How to complete this task —
Each line below from the one containing "db_close : connection -> option exn;" through the one containing "(** [d.get(k)]: the" should be output exactly as it stands, and no other line should appear.

[Collected data]

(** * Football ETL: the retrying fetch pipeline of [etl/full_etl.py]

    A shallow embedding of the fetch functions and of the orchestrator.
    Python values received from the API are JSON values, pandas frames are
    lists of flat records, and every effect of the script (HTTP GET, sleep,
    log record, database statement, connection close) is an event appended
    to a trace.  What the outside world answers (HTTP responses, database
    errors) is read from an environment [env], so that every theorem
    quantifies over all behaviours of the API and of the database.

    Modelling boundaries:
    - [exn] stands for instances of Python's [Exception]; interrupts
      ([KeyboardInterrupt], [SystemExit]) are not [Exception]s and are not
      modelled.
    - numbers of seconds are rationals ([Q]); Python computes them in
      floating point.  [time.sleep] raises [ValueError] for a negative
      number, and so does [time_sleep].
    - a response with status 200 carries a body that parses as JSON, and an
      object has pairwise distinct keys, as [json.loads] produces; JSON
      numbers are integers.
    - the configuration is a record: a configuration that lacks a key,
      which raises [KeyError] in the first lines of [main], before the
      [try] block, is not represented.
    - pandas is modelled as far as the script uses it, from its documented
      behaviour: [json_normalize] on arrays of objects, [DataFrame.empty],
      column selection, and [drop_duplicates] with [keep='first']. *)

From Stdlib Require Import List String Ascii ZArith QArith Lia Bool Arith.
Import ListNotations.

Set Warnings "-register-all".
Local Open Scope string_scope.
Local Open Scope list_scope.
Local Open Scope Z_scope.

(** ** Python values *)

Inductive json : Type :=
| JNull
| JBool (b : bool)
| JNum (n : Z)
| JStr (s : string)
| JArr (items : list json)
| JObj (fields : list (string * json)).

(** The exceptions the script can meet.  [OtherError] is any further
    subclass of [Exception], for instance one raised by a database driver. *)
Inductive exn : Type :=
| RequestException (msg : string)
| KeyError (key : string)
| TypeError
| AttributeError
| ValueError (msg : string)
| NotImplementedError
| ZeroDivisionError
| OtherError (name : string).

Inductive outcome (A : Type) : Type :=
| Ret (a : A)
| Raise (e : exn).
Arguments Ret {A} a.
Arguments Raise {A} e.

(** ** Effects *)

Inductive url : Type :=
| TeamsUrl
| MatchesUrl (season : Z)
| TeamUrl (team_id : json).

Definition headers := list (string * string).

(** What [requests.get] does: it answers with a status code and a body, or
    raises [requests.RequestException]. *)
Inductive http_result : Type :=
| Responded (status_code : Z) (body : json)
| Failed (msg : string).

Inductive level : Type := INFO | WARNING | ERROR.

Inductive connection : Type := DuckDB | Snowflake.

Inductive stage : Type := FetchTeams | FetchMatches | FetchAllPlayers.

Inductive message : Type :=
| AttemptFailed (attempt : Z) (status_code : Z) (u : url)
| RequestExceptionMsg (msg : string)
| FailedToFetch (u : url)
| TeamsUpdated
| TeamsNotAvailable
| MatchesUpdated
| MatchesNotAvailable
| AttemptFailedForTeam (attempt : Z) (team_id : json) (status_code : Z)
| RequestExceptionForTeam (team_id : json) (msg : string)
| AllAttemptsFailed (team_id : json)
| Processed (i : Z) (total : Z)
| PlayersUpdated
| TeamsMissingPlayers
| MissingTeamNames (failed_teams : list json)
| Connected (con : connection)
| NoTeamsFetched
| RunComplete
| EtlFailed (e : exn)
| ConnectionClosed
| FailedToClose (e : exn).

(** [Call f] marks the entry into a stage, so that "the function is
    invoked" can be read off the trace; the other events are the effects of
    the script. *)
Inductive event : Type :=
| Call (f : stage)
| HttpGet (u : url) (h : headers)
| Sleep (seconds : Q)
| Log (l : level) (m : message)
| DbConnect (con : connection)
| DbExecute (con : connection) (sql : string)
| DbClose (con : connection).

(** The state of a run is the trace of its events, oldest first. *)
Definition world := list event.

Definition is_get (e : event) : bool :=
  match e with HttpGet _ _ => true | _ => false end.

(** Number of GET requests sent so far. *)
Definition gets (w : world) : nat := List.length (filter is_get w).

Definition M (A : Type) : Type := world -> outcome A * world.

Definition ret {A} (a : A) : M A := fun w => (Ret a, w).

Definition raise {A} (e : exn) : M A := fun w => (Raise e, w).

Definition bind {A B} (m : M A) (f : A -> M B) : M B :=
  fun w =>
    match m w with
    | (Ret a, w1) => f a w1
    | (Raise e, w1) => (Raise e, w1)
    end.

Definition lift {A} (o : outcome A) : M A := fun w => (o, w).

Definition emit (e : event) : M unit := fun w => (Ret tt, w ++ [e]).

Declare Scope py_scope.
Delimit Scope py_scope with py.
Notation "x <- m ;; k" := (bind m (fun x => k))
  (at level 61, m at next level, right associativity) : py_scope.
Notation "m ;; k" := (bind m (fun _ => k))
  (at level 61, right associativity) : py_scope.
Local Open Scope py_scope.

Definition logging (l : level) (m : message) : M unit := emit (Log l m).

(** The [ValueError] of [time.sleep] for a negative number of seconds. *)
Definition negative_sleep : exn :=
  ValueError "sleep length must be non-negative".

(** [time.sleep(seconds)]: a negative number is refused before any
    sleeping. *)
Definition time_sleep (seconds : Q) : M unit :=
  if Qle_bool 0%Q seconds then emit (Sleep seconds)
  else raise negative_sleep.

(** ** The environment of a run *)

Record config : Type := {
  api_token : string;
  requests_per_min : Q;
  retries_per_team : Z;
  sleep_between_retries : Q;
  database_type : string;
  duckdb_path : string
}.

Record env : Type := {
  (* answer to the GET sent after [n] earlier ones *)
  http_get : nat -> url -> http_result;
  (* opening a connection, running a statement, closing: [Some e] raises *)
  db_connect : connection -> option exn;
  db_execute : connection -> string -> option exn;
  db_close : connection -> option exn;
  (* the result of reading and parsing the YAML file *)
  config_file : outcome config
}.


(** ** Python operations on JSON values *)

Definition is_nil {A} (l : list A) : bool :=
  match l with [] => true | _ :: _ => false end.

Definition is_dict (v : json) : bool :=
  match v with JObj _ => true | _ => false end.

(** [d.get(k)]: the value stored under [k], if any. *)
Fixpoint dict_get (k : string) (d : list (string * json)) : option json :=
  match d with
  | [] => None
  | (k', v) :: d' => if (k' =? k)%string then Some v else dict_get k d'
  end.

--

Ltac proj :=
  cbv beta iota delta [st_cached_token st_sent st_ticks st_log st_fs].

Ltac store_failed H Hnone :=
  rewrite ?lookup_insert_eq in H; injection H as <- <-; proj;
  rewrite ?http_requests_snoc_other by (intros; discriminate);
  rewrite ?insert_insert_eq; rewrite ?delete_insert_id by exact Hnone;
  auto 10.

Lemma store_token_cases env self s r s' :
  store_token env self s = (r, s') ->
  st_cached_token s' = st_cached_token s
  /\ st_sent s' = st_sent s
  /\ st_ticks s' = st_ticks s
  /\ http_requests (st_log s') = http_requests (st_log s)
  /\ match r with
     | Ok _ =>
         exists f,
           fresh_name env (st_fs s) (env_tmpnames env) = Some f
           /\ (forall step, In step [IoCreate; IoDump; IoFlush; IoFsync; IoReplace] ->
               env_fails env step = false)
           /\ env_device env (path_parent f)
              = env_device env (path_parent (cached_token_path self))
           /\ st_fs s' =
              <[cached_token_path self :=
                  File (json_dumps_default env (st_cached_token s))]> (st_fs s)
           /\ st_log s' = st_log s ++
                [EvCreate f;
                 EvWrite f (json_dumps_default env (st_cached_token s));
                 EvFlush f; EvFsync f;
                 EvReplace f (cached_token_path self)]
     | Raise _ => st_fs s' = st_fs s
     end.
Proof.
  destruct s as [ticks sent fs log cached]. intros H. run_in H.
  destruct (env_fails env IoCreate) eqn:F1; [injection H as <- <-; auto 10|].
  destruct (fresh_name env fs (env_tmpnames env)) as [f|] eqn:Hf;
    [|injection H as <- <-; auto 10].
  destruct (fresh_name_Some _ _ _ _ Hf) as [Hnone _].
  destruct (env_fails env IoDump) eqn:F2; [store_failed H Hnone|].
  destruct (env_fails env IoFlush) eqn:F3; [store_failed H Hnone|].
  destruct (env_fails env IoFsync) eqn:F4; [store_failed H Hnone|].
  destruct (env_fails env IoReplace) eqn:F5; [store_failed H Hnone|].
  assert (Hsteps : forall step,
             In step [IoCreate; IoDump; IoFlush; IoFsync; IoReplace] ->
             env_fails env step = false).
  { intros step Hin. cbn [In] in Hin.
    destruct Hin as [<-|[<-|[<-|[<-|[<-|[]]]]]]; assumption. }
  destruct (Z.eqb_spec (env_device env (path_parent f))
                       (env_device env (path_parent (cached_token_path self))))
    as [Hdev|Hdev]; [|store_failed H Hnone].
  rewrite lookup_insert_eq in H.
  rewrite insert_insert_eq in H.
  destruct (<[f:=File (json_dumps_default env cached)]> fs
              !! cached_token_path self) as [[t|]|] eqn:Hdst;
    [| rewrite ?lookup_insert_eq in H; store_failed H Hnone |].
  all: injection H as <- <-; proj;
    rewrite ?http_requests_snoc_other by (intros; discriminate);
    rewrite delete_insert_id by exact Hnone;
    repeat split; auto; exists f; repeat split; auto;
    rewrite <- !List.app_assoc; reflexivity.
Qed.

---

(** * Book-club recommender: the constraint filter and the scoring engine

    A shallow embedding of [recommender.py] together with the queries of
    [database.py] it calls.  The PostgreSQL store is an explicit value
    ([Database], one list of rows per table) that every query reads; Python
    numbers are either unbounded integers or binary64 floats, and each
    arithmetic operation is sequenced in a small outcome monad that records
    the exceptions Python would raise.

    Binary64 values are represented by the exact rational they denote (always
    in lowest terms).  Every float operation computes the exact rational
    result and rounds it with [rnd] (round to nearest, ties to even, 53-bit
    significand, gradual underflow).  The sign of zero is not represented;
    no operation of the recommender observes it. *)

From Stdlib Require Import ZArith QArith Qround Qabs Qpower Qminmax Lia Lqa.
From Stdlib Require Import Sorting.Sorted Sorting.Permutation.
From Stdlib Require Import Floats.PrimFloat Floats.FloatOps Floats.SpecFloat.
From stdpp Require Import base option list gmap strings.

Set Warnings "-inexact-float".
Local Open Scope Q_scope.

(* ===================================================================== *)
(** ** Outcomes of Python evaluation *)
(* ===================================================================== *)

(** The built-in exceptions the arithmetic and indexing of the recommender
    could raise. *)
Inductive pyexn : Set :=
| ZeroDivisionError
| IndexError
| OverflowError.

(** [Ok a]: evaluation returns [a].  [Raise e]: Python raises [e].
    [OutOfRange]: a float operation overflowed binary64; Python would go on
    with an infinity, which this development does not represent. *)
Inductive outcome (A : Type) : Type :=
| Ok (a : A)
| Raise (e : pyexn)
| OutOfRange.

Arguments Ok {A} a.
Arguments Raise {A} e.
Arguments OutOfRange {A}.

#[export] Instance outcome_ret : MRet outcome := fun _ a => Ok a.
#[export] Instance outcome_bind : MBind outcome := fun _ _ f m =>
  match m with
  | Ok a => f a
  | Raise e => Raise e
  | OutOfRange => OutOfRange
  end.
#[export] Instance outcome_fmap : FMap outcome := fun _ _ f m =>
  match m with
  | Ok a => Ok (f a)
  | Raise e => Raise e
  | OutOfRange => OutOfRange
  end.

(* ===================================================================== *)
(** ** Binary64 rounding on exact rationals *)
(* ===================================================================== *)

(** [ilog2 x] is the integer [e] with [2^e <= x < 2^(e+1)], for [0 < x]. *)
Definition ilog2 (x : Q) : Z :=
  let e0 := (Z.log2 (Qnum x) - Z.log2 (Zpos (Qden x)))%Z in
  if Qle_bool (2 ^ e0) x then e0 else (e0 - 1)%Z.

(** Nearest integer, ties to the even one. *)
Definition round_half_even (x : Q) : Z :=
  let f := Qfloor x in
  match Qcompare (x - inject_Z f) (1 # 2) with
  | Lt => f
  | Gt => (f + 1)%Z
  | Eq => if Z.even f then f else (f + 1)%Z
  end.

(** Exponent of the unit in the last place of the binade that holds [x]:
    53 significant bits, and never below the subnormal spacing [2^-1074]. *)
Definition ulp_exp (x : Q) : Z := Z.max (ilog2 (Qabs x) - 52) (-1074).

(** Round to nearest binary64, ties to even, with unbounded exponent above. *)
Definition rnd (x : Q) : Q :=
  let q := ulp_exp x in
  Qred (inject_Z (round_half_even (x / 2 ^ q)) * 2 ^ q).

Output for this exercise —
  db_close : connection -> option exn;
  (* the result of reading and parsing the YAML file *)
  config_file : outcome config
}.


(** ** Python operations on JSON values *)

Definition is_nil {A} (l : list A) : bool :=
  match l with [] => true | _ :: _ => false end.

Definition is_dict (v : json) : bool :=
  match v with JObj _ => true | _ => false end.

(** [d.get(k)]: the value stored under [k], if any. *)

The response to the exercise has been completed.